Jamie Duff

Personal information
- Full name: James Alasdair Duff
- Date of birth: 26 January 1989 (age 37)
- Place of birth: Inverness, Scotland
- Position: Centre back

Team information
- Current team: Rothes

Youth career
- 2007–2008: Inverness Caledonian Thistle

Senior career*
- Years: Team / Apps / (Gls)
- 2008–2010: Inverness Caledonian Thistle / 14 / (0)
- 2010–2016: Elgin City / 163 / (11)
- 2016–2018: Brora Rangers
- 2018–2020: Rothes

International career^{‡}
- 2008: Scotland U21 / 1 / (0)

= Jamie Duff =

Scottish footballer

James Alasdair Duff (born 26 January 1989 in Inverness, Scotland) is a Scottish retired professional association football player, who last featured as a centre-back for Rothes.

Duff broke into the Inverness Caledonian Thistle first team during the early part of the 2008–09 season, making his senior début in a 1–0 defeat by Hamilton Academical. He signed for Elgin City in 2010. Duff left Elgin after six years, signing for Highland Football League side Brora Rangers in November 2016.

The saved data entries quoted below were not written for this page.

(* ===== verification/Peterson.v ===== *)
(** * 09/peterson-fence.c and 09/peterson-breaks.c

    Peterson's algorithm on the memory of an x86 multiprocessor: a store goes
    into the store buffer of its thread and reaches the memory later, in
    order; a load takes the newest value from the thread's own buffer, else
    from the memory. [__sync_synchronize] waits until the own buffer is empty.
    The volatile accesses of the C code happen in program order, and
    [counter++] is a load and a store. *)

From S2P Require Import Prelude Conc.

(** Addresses: [flag[PRODUCER]], [flag[CONSUMER]], [turn], [counter]. *)
Definition PRODUCER : nat := 0.
Definition CONSUMER : nat := 1.
Definition flag (i : nat) : nat := i.
Definition turn : nat := 2.
Definition counter : nat := 3.

(** Where a thread is: before it is created, in [producer] or [consumer]
    ([me]), in [main], or returned. *)
Inductive ppc :=
  | Unborn
  | SetFlag (me : nat) | SetTurn (me : nat) | Fence (me : nat)
  | TestFlag (me : nat) | TestTurn (me : nat)
  | LoadCounter (me : nat) | StoreCounter (me : nat) (r : Z) | ClearFlag (me : nat)
  | Ret
  | MainZero | MainWhile | MainCounter | MainFlag1 | MainFlag0 | MainTurn
  | MainCreate (i : nat) | MainJoin (i : nat) | MainPrint.
#[global] Instance ppc_eq_dec : EqDecision ppc.
Proof. solve_decision. Defined.

Record pthread := mk_pthread { p_pc : ppc; p_buf : list (nat * Z) }.
#[global] Instance pthread_eq_dec : EqDecision pthread.
Proof. solve_decision. Defined.

(** ** The memory *)
Definition rd (g : list Z) (t : pthread) (a : nat) : Z :=
  match find (λ av, (av.1 =? a)%nat) (p_buf t) with
  | Some av => av.2
  | None => default 0 (g !! a)
  end.
(** The newest store is first in the buffer. *)
Definition st (a : nat) (v : Z) (pc : ppc) (t : pthread) : pthread := mk_pthread pc ((a, v) :: p_buf t).
Definition goto (pc : ppc) (t : pthread) : pthread := mk_pthread pc (p_buf t).
Definition flush (t : pthread) (g : list Z) : list (pthread * list Z * option (nat * pthread)) :=
  match rev (p_buf t) with
  | [] => []
  | (a, v) :: l => [(mk_pthread (p_pc t) (rev l), <[a:=v]> g, None)]
  end.

(** ** The program

    [fenced] tells peterson-fence.c from peterson-breaks.c. Creating a thread
    and returning from it drain the buffer. *)
Definition other (me : nat) : nat := (1 - me)%nat.
Definition is_done (t : pthread) : bool := bool_decide (p_pc t = Ret ∧ p_buf t = []).
Definition drained (t : pthread) : bool := bool_decide (p_buf t = []).

Definition peterson_step (fenced : bool) : actions (G:=list Z) (T:=pthread) := λ i t ts g,
  flush t g ++
  match p_pc t with
  | Unborn | Ret => []
  (* producer and consumer *)
  | SetFlag me => [(st (flag me) 1 (SetTurn me) t, g, None)]
  | SetTurn me => [(st turn (Z.of_nat (other me)) (if fenced then Fence me else TestFlag me) t, g, None)]
  | Fence me => if drained t then [(goto (TestFlag me) t, g, None)] else []
  | TestFlag me => [(goto (if rd g t (flag (other me)) =? 0 then LoadCounter me else TestTurn me) t, g, None)]
  | TestTurn me =>
      [(goto (if rd g t turn =? Z.of_nat (other me) then TestFlag me else LoadCounter me) t, g, None)]
  | LoadCounter me => [(goto (StoreCounter me (rd g t counter)) t, g, None)]
  | StoreCounter me r => [(st counter (if (me =? PRODUCER)%nat then r + 1 else r - 1) (ClearFlag me) t, g, None)]
  | ClearFlag me => [(st (flag me) 0 Ret t, g, None)]
  (* main *)
  | MainZero => [(st counter 0 MainWhile t, g, None)]
  | MainWhile => [(goto (if rd g t counter =? 0 then MainCounter else Ret) t, g, None)]
  | MainCounter => [(st counter 0 MainFlag1 t, g, None)]
  | MainFlag1 => [(st (flag 1) 0 MainFlag0 t, g, None)]
  | MainFlag0 => [(st (flag 0) 0 MainTurn t, g, None)]
  | MainTurn => [(st turn 0 (MainCreate 0) t, g, None)]
  | MainCreate j =>
      if drained t then
        [(goto (if (j =? 0)%nat then MainCreate 1 else MainJoin 0) t, g, Some (S j, mk_pthread (SetFlag j) []))]
      else []
  | MainJoin j =>
      match ts !! S j with
      | Some u => if is_done u then [(goto (if (j =? 0)%nat then MainJoin 1 else MainPrint) t, g, None)] else []
      | None => []
      end
  | MainPrint => [(goto MainWhile t, g, None)]
  end.

(** The globals are zero when [main] starts. *)
Definition peterson_init : cstate (G:=list Z) (T:=pthread) :=
  ([0; 0; 0; 0], [mk_pthread MainZero []; mk_pthread Unborn []; mk_pthread Unborn []]).
(** The two programs. *)
Definition peterson_fence_step : actions (G:=list Z) (T:=pthread) := peterson_step true.
Definition peterson_breaks_step : actions (G:=list Z) (T:=pthread) := peterson_step false.
Definition peterson (fenced : bool) := cstep (if fenced then peterson_fence_step else peterson_breaks_step).

(** Inside the critical section: the counter is being changed. *)
Definition critical (t : pthread) : bool :=
  match p_pc t with
  | LoadCounter _ | StoreCounter _ _ => true
  | _ => false
  end.

(** ** The states are countable *)
Definition ppc_code (p : ppc) : nat * (nat * Z) :=
  match p with
  | Unborn => (0, (0, 0%Z)) | SetFlag n => (1, (n, 0%Z)) | SetTurn n => (2, (n, 0%Z)) | Fence n => (3, (n, 0%Z))
  | TestFlag n => (4, (n, 0%Z)) | TestTurn n => (5, (n, 0%Z)) | LoadCounter n => (6, (n, 0%Z))
  | StoreCounter n r => (7, (n, r)) | ClearFlag n => (8, (n, 0%Z)) | Ret => (9, (0, 0%Z))
  | MainZero => (10, (0, 0%Z)) | MainWhile => (11, (0, 0%Z)) | MainCounter => (12, (0, 0%Z))
  | MainFlag1 => (13, (0, 0%Z)) | MainFlag0 => (14, (0, 0%Z)) | MainTurn => (15, (0, 0%Z))
  | MainCreate n => (16, (n, 0%Z)) | MainJoin n => (17, (n, 0%Z)) | MainPrint => (18, (0, 0%Z))
  end%nat.
Definition ppc_decode (x : nat * (nat * Z)) : ppc :=
  match x with
  | (0, _) => Unborn | (1, (n, _)) => SetFlag n | (2, (n, _)) => SetTurn n | (3, (n, _)) => Fence n
  | (4, (n, _)) => TestFlag n | (5, (n, _)) => TestTurn n | (6, (n, _)) => LoadCounter n
  | (7, (n, r)) => StoreCounter n r | (8, (n, _)) => ClearFlag n | (9, _) => Ret
  | (10, _) => MainZero | (11, _) => MainWhile | (12, _) => MainCounter | (13, _) => MainFlag1
  | (14, _) => MainFlag0 | (15, _) => MainTurn | (16, (n, _)) => MainCreate n | (17, (n, _)) => MainJoin n
  | _ => MainPrint
  end%nat.
#[global] Instance ppc_countable : Countable ppc := inj_countable' ppc_code ppc_decode (ltac:(by intros [])).
#[global] Instance pthread_countable : Countable pthread :=
  inj_countable' (λ t, (p_pc t, p_buf t)) (λ x, mk_pthread x.1 x.2) (ltac:(by intros [])).

(** ** A fair run: the threads act in turn, the store buffer first. *)
Definition turn_of (fenced : bool) (i : nat) (s : cstate (G:=list Z) (T:=pthread)) : cstate :=
  match s.2 !! i with
  | Some t => default s (head (act_of (peterson_step fenced) i t s))
  | None => s
  end.
Definition peterson_round (fenced : bool) (s : cstate (G:=list Z) (T:=pthread)) : cstate :=
  turn_of fenced 2 (turn_of fenced 1 (turn_of fenced 0 s)).
Definition main_at (pc : ppc) (s : cstate (G:=list Z) (T:=pthread)) : bool :=
  match s.2 !! 0%nat with Some t => bool_decide (p_pc t = pc) | None => false end.
Fixpoint prints_within (fenced : bool) (n : nat) (s : cstate (G:=list Z) (T:=pthread)) : bool :=
  main_at MainPrint s || match n with O => false | S n => prints_within fenced n (peterson_round fenced s) end.
Lemma prints_within_iter fenced n : ∀ s, prints_within fenced n s = true →
  ∃ k, (k ≤ n)%nat ∧ main_at MainPrint (Nat.iter k (peterson_round fenced) s) = true.
Proof.
  induction n as [|n IH]; intros s; cbn [prints_within]; intros [Hp|Hp]%orb_true_iff; try done.
  1,2: exists 0%nat; split; [lia|done].
  destruct (IH _ Hp) as (k & Hk & Hm). exists (S k). split; [lia|]. by rewrite Nat.iter_succ_r.
Qed.

(** What holds of every state: one thread at most in the critical section,
    the counter zero when it is printed, [main] in its loop, and the next
    print at most 60 rounds away. *)
Definition peterson_ok (s : cstate (G:=list Z) (T:=pthread)) : bool :=
  bool_decide (length (filter (λ t, critical t = true) s.2) ≤ 1)%nat &&
  (negb (main_at MainPrint s) || bool_decide (s.1 !! counter = Some 0 ∧ Forall (λ t, p_buf t = []) s.2)) &&
  negb (main_at Ret s) && prints_within true 60 s.
Lemma peterson_checked : check_all (succs (peterson_step true)) peterson_ok 300 peterson_init = true.
Proof. vm_compute. reflexivity. Qed.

Duff represented the Scotland under–21 level team for the first time in a 3–1 defeat against Northern Ireland in November 2008.

== Career statistics ==

Appearances and goals by club, season and competition
Club: Season; League; FA Cup; League Cup; Other^{[A]}; Total
Division: Apps; Goals; Apps; Goals; Apps; Goals; Apps; Goals; Apps; Goals
Inverness Caledonian Thistle: 2007–08; Scottish Premier League; 0; 0; 0; 0; 0; 0; 0; 0; 0; 0
2008–09: 11; 0; 0; 0; 3; 0; 0; 0; 14; 0
2009–10: Scottish First Division; 3; 0; 0; 0; 0; 0; 0; 0; 3; 0
Total: 14; 0; 0; 0; 3; 0; 0; 0; 17; 0
Elgin City: 2010–11; Scottish Third Division; 24; 1; 1; 0; 0; 0; 0; 0; 25; 1
2011–12: 33; 2; 0; 0; 1; 0; 1; 0; 35; 2
2012–13: 28; 4; 1; 0; 0; 0; 1; 0; 30; 4
2013–14: Scottish League Two; 34; 2; 2; 1; 1; 0; 1; 0; 38; 3
2014–15: 26; 2; 1; 0; 0; 0; 0; 0; 27; 2
2015–16: 18; 0; 0; 0; 1; 0; 4; 1; 23; 1
Total: 163; 11; 5; 1; 3; 0; 7; 1; 178; 13
Career total: 176; 11; 5; 1; 6; 0; 7; 1; 194; 13

A. The "Other" column constitutes appearances (including substitutes) and goals in the Scottish Challenge Cup.